WHAT YOU NEED TO DO:
Please tally the lines in the records that include the word "pose" and answer with the bare number.

INPUT below:

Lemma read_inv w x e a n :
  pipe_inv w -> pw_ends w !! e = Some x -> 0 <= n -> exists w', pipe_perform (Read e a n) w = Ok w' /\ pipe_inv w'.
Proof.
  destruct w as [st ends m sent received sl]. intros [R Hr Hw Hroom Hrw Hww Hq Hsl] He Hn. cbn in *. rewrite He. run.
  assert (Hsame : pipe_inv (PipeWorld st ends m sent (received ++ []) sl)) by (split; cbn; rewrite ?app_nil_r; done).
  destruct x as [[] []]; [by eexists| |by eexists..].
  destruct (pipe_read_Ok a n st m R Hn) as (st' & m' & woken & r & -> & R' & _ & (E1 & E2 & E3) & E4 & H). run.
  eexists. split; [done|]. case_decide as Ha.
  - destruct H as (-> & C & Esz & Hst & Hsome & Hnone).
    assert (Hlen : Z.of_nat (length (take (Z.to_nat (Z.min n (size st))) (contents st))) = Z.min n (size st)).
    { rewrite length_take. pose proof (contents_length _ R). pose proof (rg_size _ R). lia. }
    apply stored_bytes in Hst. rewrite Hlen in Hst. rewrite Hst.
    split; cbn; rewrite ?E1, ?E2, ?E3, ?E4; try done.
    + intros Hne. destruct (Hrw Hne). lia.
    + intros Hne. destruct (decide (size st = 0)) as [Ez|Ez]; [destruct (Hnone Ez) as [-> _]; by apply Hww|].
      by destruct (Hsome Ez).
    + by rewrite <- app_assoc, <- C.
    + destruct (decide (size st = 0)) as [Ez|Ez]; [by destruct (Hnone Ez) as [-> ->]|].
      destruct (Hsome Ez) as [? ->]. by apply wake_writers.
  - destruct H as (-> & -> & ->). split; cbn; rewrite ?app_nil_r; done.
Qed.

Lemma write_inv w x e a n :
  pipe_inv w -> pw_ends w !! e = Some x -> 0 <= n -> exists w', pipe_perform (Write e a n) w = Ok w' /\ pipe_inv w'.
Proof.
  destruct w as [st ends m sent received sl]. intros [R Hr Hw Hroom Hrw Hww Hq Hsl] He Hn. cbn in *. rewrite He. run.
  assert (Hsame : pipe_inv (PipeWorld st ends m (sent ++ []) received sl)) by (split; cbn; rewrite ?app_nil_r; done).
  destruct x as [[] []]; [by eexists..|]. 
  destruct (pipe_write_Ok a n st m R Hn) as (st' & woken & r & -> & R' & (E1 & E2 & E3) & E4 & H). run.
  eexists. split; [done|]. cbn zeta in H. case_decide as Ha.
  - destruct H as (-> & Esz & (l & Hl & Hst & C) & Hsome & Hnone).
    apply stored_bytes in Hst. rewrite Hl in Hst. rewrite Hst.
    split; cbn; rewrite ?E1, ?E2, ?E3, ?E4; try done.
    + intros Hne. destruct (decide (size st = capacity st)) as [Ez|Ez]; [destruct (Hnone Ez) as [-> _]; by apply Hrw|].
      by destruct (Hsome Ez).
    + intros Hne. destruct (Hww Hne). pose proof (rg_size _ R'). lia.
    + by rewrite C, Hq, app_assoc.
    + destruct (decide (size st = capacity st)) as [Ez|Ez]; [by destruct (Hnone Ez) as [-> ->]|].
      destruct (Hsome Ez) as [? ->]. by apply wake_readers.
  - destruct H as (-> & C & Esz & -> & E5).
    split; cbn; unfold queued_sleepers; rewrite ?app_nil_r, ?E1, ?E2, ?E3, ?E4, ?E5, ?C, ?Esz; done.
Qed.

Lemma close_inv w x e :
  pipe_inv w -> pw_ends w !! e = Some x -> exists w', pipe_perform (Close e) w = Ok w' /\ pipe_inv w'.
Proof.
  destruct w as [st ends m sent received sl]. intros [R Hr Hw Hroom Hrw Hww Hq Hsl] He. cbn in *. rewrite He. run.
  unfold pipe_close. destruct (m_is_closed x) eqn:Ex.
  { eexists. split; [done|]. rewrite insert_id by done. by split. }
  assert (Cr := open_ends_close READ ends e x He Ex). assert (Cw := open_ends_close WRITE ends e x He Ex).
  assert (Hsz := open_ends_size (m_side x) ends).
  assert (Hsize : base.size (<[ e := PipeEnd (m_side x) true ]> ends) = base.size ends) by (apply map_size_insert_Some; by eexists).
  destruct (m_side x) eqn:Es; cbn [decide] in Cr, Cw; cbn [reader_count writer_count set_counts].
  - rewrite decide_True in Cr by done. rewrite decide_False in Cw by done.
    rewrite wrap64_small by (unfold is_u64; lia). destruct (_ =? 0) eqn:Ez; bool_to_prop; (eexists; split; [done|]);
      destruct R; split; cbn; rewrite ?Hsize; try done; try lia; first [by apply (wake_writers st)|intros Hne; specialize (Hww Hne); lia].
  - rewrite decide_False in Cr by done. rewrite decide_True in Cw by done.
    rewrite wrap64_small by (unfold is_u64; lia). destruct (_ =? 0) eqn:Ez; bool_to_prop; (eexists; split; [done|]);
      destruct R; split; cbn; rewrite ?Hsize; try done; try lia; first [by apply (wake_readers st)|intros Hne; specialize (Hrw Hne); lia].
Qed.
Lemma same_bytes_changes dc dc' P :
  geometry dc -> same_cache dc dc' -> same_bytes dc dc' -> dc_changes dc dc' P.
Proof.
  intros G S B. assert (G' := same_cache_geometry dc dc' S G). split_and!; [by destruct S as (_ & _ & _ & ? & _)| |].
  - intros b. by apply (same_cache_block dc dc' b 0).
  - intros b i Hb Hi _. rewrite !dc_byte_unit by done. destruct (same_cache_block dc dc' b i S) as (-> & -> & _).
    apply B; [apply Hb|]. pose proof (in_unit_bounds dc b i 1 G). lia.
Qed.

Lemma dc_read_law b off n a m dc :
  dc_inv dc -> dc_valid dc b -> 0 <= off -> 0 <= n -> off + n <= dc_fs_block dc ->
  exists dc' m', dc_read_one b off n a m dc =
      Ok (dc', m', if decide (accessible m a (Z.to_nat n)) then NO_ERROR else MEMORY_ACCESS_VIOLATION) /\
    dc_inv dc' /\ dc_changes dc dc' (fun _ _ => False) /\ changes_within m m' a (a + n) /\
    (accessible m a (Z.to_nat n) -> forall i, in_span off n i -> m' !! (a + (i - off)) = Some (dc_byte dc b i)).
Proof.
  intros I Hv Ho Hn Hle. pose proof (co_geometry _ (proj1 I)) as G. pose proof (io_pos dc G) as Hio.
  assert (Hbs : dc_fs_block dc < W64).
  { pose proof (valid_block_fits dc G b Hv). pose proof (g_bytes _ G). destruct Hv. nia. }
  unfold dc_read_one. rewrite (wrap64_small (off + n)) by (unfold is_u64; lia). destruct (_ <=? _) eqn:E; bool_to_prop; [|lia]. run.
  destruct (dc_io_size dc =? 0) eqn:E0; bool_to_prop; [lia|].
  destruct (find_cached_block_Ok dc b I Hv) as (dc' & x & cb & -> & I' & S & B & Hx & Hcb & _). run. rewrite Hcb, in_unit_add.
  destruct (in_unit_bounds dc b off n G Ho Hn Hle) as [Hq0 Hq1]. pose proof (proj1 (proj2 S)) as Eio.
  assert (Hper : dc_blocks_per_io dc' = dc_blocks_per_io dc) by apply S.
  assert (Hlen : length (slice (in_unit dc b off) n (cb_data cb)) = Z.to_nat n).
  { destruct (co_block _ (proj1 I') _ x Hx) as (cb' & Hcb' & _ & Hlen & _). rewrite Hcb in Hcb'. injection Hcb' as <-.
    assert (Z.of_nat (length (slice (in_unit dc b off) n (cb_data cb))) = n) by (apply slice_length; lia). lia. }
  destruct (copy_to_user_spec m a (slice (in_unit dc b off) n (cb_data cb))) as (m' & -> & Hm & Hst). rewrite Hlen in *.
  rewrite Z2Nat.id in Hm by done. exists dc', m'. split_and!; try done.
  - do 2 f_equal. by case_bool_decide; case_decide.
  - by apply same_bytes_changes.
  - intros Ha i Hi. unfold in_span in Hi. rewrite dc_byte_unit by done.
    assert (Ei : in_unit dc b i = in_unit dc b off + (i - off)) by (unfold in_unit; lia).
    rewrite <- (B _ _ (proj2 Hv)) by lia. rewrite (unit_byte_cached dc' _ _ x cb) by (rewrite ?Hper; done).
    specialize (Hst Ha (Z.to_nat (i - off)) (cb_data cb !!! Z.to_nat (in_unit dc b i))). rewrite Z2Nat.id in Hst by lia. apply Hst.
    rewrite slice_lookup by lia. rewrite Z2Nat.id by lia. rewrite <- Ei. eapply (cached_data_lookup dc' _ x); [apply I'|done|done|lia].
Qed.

End of INPUT.

ANSWER TO THE PROBLEM:
6